Common myths that lead to an insurance gap
When you’re setting up a financial plan for your family, you might come across a few life insurance myths that can lead you to create a coverage gap for yourself. Here are a few of the most common misconceptions that leave people underinsured:
Most people know that life insurance can cover end-of-life costs, such as funeral expenses, and assume they can cover the costs themselves or put off buying a policy. But life insurance is also meant to replace your income so that your loved ones can afford everyday essentials, mortgage payments, and college tuition.
If anyone relies on your financial support or would become responsible for your debts after you die, you should have a policy that can cover your loved ones’ needs.
If you split a mortgage or any other expenses with your partner, unexpected death can strain your finances, even if your employer offers life insurance benefits or you both earn an income.
Your partner may have to work more, dig into savings, or pay for childcare to make ends meet. Meanwhile, employer-sponsored life insurance policies rarely offer the number of coverage people need.
It’s essential to avoid a life insurance coverage gap for two key reasons: Gaps can put your family’s financial support at risk or cause you to pay more for life insurance than you need to.
If your policy expires and you die the next day, your family won’t get your policy’s death benefit. No matter how little time has elapsed since your coverage gap began, life insurance companies aren’t obligated to pay out if a policy isn’t active when you die.
You could face much higher premiums if you face a coverage gap because your policy has lapsed or expired. If your health has worsened since you bought your last policy, it can impact the health classification that an insurer gives you, which means higher premiums, or make you ineligible for life insurance altogether.

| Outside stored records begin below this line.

(* ===== verification/Invariant.v ===== *)
(** * Invariant: what every goroutine may assume and must respect

    The invariant of the shared state, the ownership tokens, the lock discipline and
    the resulting rely and guarantee, with the proof rules the files that verify the
    operations share. *)
From S2P Require Import Prelude Errors Conc World Session Store Proxy.

(** ** Tokens

    [TokServe] belongs to the goroutine of [Serve], [TokStartup] to the goroutine of
    the startup attempt in flight, [TokTimer id] to the goroutine of a timer; a
    [TokJob] stands for one unit of [wg], [TokRead sid] and [TokCtx sid] for the units
    of the session's [goroutineWG] that [readBackend] and [watchContext] return. *)
Inductive token :=
| TokServe
| TokStartup
| TokTimer (id : nat)
| TokJob (n : nat)
| TokRead (sid : nat)
| TokCtx (sid : nat).

#[export] Instance token_eq_dec : EqDecision token.
Proof. solve_decision. Defined.

#[export] Instance token_countable : Countable token.
Proof.
  refine (inj_countable'
    (fun t => match t with
       | TokServe => (0, 0) | TokStartup => (1, 0) | TokTimer n => (2, n)
       | TokJob n => (3, n) | TokRead n => (4, n) | TokCtx n => (5, n) end%nat)
    (fun x => match x with
       | (0, _) => TokServe | (1, _) => TokStartup | (2, n) => TokTimer n
       | (3, n) => TokJob n | (4, n) => TokRead n | (_, n) => TokCtx n end%nat) _).
  by intros [].
Defined.

Definition tok (t : token) : positive := encode t.

Lemma tok_inj t u : tok t = tok u -> t = u.
Proof. apply encode_inj. Qed.

(** The order in which the locks nest. *)
Definition rank (l : lockid) : nat :=
  match l with AdmissionMu => 0 | ForwardingMu => 1 | Mu => 2 | StoreMu => 3 end.

Definition below (l : lockid) (h : list (lockid * mode)) : Prop :=
  forall x, x ∈ h -> (rank (fst x) < rank l)%nat.

(** ** The invariant of the state *)

(** What [New] and the configuration guarantee of the options. *)
Record options_ok (o : Options) : Prop := {
  oo_packet : 1 <= MaxPacketSize o;
  oo_packets : 1 <= StartupBufferPackets o;
  oo_session : MaxPacketSize o <= StartupBufferBytesPerSession o;
  oo_global : StartupBufferBytesPerSession o <= StartupBufferBytesGlobal o;
  oo_width : StartupBufferBytesGlobal o + MaxPacketSize o < two63 }.

Record queue_ok (o : Options) (q : packetQueue) : Prop := {
  qo_count : len (packets q) <= StartupBufferPackets o;
  qo_bytes : queue_bytes q = sum_len (packets q);
  qo_limit : queue_bytes q <= StartupBufferBytesPerSession o }.

(** The startup buffers: their byte accounting is exact and within the limits. *)
Record buffers_ok (p : Proxy) : Prop := {
  bo_queues : map_Forall (fun _ => queue_ok (options p)) (queues p);
  bo_total : queuedBytes p = map_sum queue_bytes (queues p);
  bo_limit : queuedBytes p <= StartupBufferBytesGlobal (options p) }.

(** The order in which the resources of a session are given up. *)
Record session_ok (s : Session) : Prop := {
  so_cancelled : ctxCancelled s = true -> closed s = true;
  so_upstream : upstreamClosed s = true -> closed s = true;
  so_once : closeOnce s = OnceDone ->
    closed s = true /\ ctxCancelled s = true /\ upstreamClosed s = true;
  so_done : doneClosed s = true -> closeOnce s = OnceDone }.

Definition timer_pending (t : timer) : Z :=
  match t with TimerArmed _ | TimerFired => 1 | TimerDone | TimerStopped => 0 end.

Record state_ok (w : world) : Prop := {
  st_options : options_ok (options (px w));
  st_buffers : buffers_ok (px w);
  st_queued : forall sid, is_Some (queues (px w) !! sid) -> is_Some (heap w !! sid);
  st_ready : backendReady (px w) = true -> queues (px w) = ∅;
  st_shutdown : shuttingDown (px w) = true -> backendReady (px w) = false;
  st_capacity : store_len w <= storeMax w;
  st_keys : forall key sid, sessions w !! key = Some sid ->
    exists s, heap w !! sid = Some s /\ addr_String (clientAddr s) = key;
  st_sessions : map_Forall (fun _ => session_ok) (heap w);
  st_fresh : forall sid, is_Some (heap w !! sid) -> (sid < nextSession w)%nat;
  st_timerWG : timerWG (px w) = map_sum timer_pending (timers w);
  st_timers : forall id, is_Some (timers w !! id) -> (id < nextTimer w)%nat }.

(** The count of the goroutines of a session that its [goroutineWG] waits for. *)
Definition workers (w : world) (sid : nat) : Z :=
  match heap w !! sid with Some s => goroutineWG s | None => 0 end.

(** The tokens that must be in the pot, [J], [R] and [C] being the units of [wg] and the
    sessions whose [readBackend] and [watchContext] run: no startup attempt is in
    flight unless [startupRunning] says so, no timer exists before it is armed, and
    the token of [Serve] is back once it has returned. *)
Definition reserved (w : world) (J R C : gset nat) (t : token) : Prop :=
  match t with
  | TokServe => serveResult w <> None
  | TokStartup => shuttingDown (px w) = false /\ startupRunning (px w) = false
  | TokTimer id => (nextTimer w <= id)%nat
  | TokJob n => n ∉ J
  | TokRead sid => sid ∉ R
  | TokCtx sid => sid ∉ C
  end.

(** Both wait groups count exactly the tokens out of the pot.  Once [Serve] has returned
    the table is empty, no timer is pending and no counted goroutine is left. *)
Record pot_ok_with (w : world) (pot : coPset) (J R C : gset nat) : Prop := PotOk {
  pt_reserved : forall t, reserved w J R C t -> tok t ∈ pot;
  pt_wg : wg (px w) = Z.of_nat (size J);
  pt_workers : forall sid,
    workers w sid = Z.b2z (bool_decide (sid ∈ R)) + Z.b2z (bool_decide (sid ∈ C));
  pt_result : serveResult w <> None -> shuttingDown (px w) = true /\ sessions w = ∅
    /\ timerWG (px w) = 0 /\ wg (px w) = 0 }.
Definition pot_ok (w : world) (pot : coPset) : Prop := exists J R C, pot_ok_with w pot J R C.

Definition inv (w : world) (xl : gset lockid) (pot : coPset) : Prop := state_ok w /\ pot_ok w pot.

(** ** The discipline *)

Definition once_rank (o : once) : nat :=
  match o with OnceNew => 0 | OnceRunning => 1 | OnceDone => 2 end.

(** A session only moves towards closed, and a closed one records no activity. *)
Record session_le (s s' : Session) : Prop := {
  sl_client : clientAddr s' = clientAddr s;
  sl_packet : maxPacket s' = maxPacket s;
  sl_closed : closed s = true -> closed s' = true;
  sl_activity : closed s = true -> lastActivity s' = lastActivity s;
  sl_once : (once_rank (closeOnce s) <= once_rank (closeOnce s'))%nat;
  sl_cancelled : ctxCancelled s = true -> ctxCancelled s' = true;
  sl_upstream : upstreamClosed s = true -> upstreamClosed s' = true;
  sl_done : doneClosed s = true -> doneClosed s' = true }.

#[export] Instance session_le_preorder : PreOrder session_le.
Proof.
  split.
  - intros s. by split.
  - intros s1 s2 s3 [] []. split; try congruence; try lia; auto.
    intros Hc. rewrite sl_activity1; auto.
Qed.

Definition heap_le (h h' : gmap nat Session) : Prop :=
  forall sid s, h !! sid = Some s -> exists s', h' !! sid = Some s' /\ session_le s s'.

#[export] Instance heap_le_preorder : PreOrder heap_le.
Proof.
  split.
  - intros h sid s Hs. by exists s.
  - intros h1 h2 h3 H12 H23 sid s Hs. destruct (H12 _ _ Hs) as (s2 & Hs2 & ?).
    destruct (H23 _ _ Hs2) as (s3 & ? & ?). exists s3. split; [done|]. by etransitivity.
Qed.

(** The fields [mu] guards. *)
Definition mu_fields (p : Proxy) :=
  (backendReady p, readinessGeneration p, backendRunning p, startupRunning p, startupGeneration p,
   startupBlockedUntil p, shuttingDown p, queues p, queuedBytes p, stopTimer p, stopGeneration p,
   lastCapacityWarning p).

(** One step, when the actor lacks the right named by each proposition: who does not
    hold [admissionMu] adds no session and does not shut down; who does not hold
    [mu] leaves the fields it guards alone; who does not own the startup attempt does
    not end it; who is not [Serve] opens no session and starts no queue; and so on. *)
Record disc (admission store mu forwarding startup serve : Prop) (fired : nat -> Prop)
    (w w' : world) : Prop := {
  di_clock : clock w <= clock w';
  di_options : options (px w') = options (px w);
  di_max : storeMax w' = storeMax w;
  di_heap : heap_le (heap w) (heap w');
  di_next : (nextSession w <= nextSession w')%nat;
  di_nextTimer : (nextTimer w <= nextTimer w')%nat;
  di_shutdown : shuttingDown (px w) = true -> shuttingDown (px w') = true;
  di_ctx : ctx_Err w <> None -> ctx_Err w' <> None;
  di_admission : admission ->
    sessions w' ⊆ sessions w /\ shuttingDown (px w') = shuttingDown (px w);
  di_store : store -> sessions w' = sessions w;
  di_mu : mu -> mu_fields (px w') = mu_fields (px w);
  di_forwarding : forwarding -> backendReady (px w') = backendReady (px w);
  di_startup : startup -> startupRunning (px w) = true ->
    shuttingDown (px w') = true \/
    (startupRunning (px w') = true /\ startupGeneration (px w') = startupGeneration (px w));
  di_serve : serve -> nextSession w' = nextSession w /\ sessions w' ⊆ sessions w
    /\ dom (queues (px w')) ⊆ dom (queues (px w)) /\ shuttingDown (px w') = shuttingDown (px w);
  di_wg : serve -> wg (px w) = 0 -> wg (px w') = 0;
  di_workers : serve -> forall sid, workers w sid = 0 -> workers w' sid = 0;
  di_timerWG : shuttingDown (px w) = true -> timerWG (px w') <= timerWG (px w);
  di_timers : forall id, is_Some (timers w !! id) -> is_Some (timers w' !! id);
  di_timer : forall id, fired id -> timers w !! id = Some TimerFired ->
    timers w' !! id = Some TimerFired }.

Lemma disc_refl a b c d e f g w : disc a b c d e f g w w.
Proof. split; auto; try reflexivity. Qed.

Lemma disc_trans a b c d e f g w1 w2 w3 :
  disc a b c d e f g w1 w2 -> disc a b c d e f g w2 w3 -> disc a b c d e f g w1 w3.
Proof.
  intros H1 H2. destruct H1, H2. split; try congruence; try lia; auto.
  - by etransitivity.
  - intros Ha. destruct (di_admission0 Ha), (di_admission1 Ha). split; [by etransitivity|congruence].
  - intros Hs. by rewrite di_store1, di_store0.
  - intros Hs. by rewrite di_mu1, di_mu0.
  - intros Hs. by rewrite di_forwarding1, di_forwarding0.
  - intros Hs Hr. destruct (di_startup0 Hs Hr) as [|[Hr2 Hg]]; [auto|].
    destruct (di_startup1 Hs Hr2) as [|[? ?]]; [auto|]. right. split; congruence.
  - intros Hs. destruct (di_serve0 Hs) as (? & ? & ? & ?), (di_serve1 Hs) as (? & ? & ? & ?).
    split; [congruence|]. split; [by etransitivity|]. split; [by etransitivity|congruence].
  - intros Hs. pose proof (di_timerWG0 Hs). pose proof (di_timerWG1 (di_shutdown0 Hs)). lia.
Qed.

Lemma disc_mono (a a' b b' c c' d d' e e' f f' : Prop) (g g' : nat -> Prop) w w' :
  (a' -> a) -> (b' -> b) -> (c' -> c) -> (d' -> d) -> (e' -> e) -> (f' -> f) ->
  (forall i, g' i -> g i) -> disc a b c d e f g w w' -> disc a' b' c' d' e' f' g' w w'.
Proof. intros ? ? ? ? ? ? ? []. split; auto. Qed.

Definition guar (o : coPset) (h : list (lockid * mode)) : world -> world -> Prop :=
  disc ((AdmissionMu, Exclusive) ∉ h) ((StoreMu, Exclusive) ∉ h) ((Mu, Exclusive) ∉ h)
       ((ForwardingMu, Exclusive) ∉ h /\ tok TokServe ∉ o) (tok TokStartup ∉ o) (tok TokServe ∉ o)
       (fun id => tok (TokTimer id) ∉ o).

Definition rely (o : coPset) (h : list (lockid * mode)) : world -> world -> Prop :=
  disc ((AdmissionMu, Exclusive) ∈ h) (exists m, (StoreMu, m) ∈ h) ((Mu, Exclusive) ∈ h)
       ((exists m, (ForwardingMu, m) ∈ h) /\ tok TokServe ∈ o) (tok TokStartup ∈ o) (tok TokServe ∈ o)
       (fun id => tok (TokTimer id) ∈ o).

#[export] Instance rely_preorder o h : PreOrder (rely o h).
Proof. split; [intros ?; apply disc_refl|]. intros ? ? ?. apply disc_trans. Qed.

Lemma guar_rely o h o' h' w w' :
  o ## o' -> compat h h' -> guar o h w w' -> rely o' h' w w'.
Proof.
  intros Hd Hc. apply disc_mono.
  - intros H1 H2. by destruct (Hc _ _ _ H2 H1).
  - intros [m H1] H2. by destruct (Hc _ _ _ H2 H1).
  - intros H1 H2. by destruct (Hc _ _ _ H2 H1).
  - intros [[m H1] Ht]. split; [intros H2; by destruct (Hc _ _ _ H2 H1)|]. set_solver.
  - set_solver.
  - set_solver.
  - set_solver.
Qed.

Lemma rely_mono o h h' w w' : h' ⊆ h -> rely o h w w' -> rely o h' w w'.
Proof.
  intros Hs. apply disc_mono; auto.
  - intros [m Hm]. exists m. by apply Hs.
  - intros [[m Hm] ?]. split; [|done]. exists m. by apply Hs.
Qed.

(** ** What the environment may be asked, and when goroutines may start *)

(** Counted by [wg] or [Serve] itself. *)
Definition has_job (o : coPset) : Prop := exists n, tok (TokJob n) ∈ o.

Definition employed (o : coPset) : Prop := tok TokServe ∈ o \/ has_job o.

(** A stop request needs an empty store and a proxy that is not shutting down; a start
    request, or a wait for readiness, needs the startup attempt; a packet goes to the
    backend in the flush, or with the gate open and nothing queued.  Everything but the
    stop request is asked by [Serve] or a goroutine that [wg] or [goroutineWG] counts. *)
Definition allowed (B : Type) (q : query B) (o : coPset) (h : list (lockid * mode)) (w : world)
    : Prop :=
  match q with
  | QStop => sessions w = ∅ /\ shuttingDown (px w) = false
  | QStart | QWaitReady => tok TokStartup ∈ o /\ employed o
  | QStatus | QProbe | QDial | QReceive => employed o
  | QWrite _ _ => employed o /\
      ((ForwardingMu, Exclusive) ∈ h \/ (backendReady (px w) = true /\ queues (px w) = ∅))
  | QReadBackend sid | QWriteClient sid _ => tok (TokRead sid) ∈ o
  | _ => True
  end.

(** What each goroutine needs at the start of every iteration. *)
Definition pre (t : task) (o : coPset) (w : world) : Prop :=
  match t with
  | TServe => tok TokServe ∈ o /\ queues (px w) = ∅ /\ shuttingDown (px w) = false
  | TServeLoop => tok TokServe ∈ o
  | TListenerCloser | TSweeper | TMonitor _ => has_job o
  | TStartup generation _ => tok TokStartup ∈ o /\ has_job o /\
      (shuttingDown (px w) = true \/
       (startupRunning (px w) = true /\ startupGeneration (px w) = generation))
  | TAutoStop id _ attempt => tok (TokTimer id) ∈ o /\ is_Some (timers w !! id)
      /\ 1 <= attempt <= maxAutoStopAttempts
  | TReadBackend sid => tok (TokRead sid) ∈ o /\ is_Some (heap w !! sid)
  | TWatchContext sid => tok (TokCtx sid) ∈ o /\ is_Some (heap w !! sid)
  | TWatch _ sid => has_job o /\ is_Some (heap w !! sid)
  | _ => True
  end.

Preventing a coverage gap not only protects the financial future of your loved ones but also keeps you from paying more for life insurance than you have to.
Life insurance is a great way to protect those you care about most. To get the most out of your policy, it’s important to understand what you are and aren’t being protected for. When buying life insurance, it’s important to understand what you are and aren’t being protected for. There are many potential gaps in life insurance protection that you need to understand if you want to get the right type of coverage.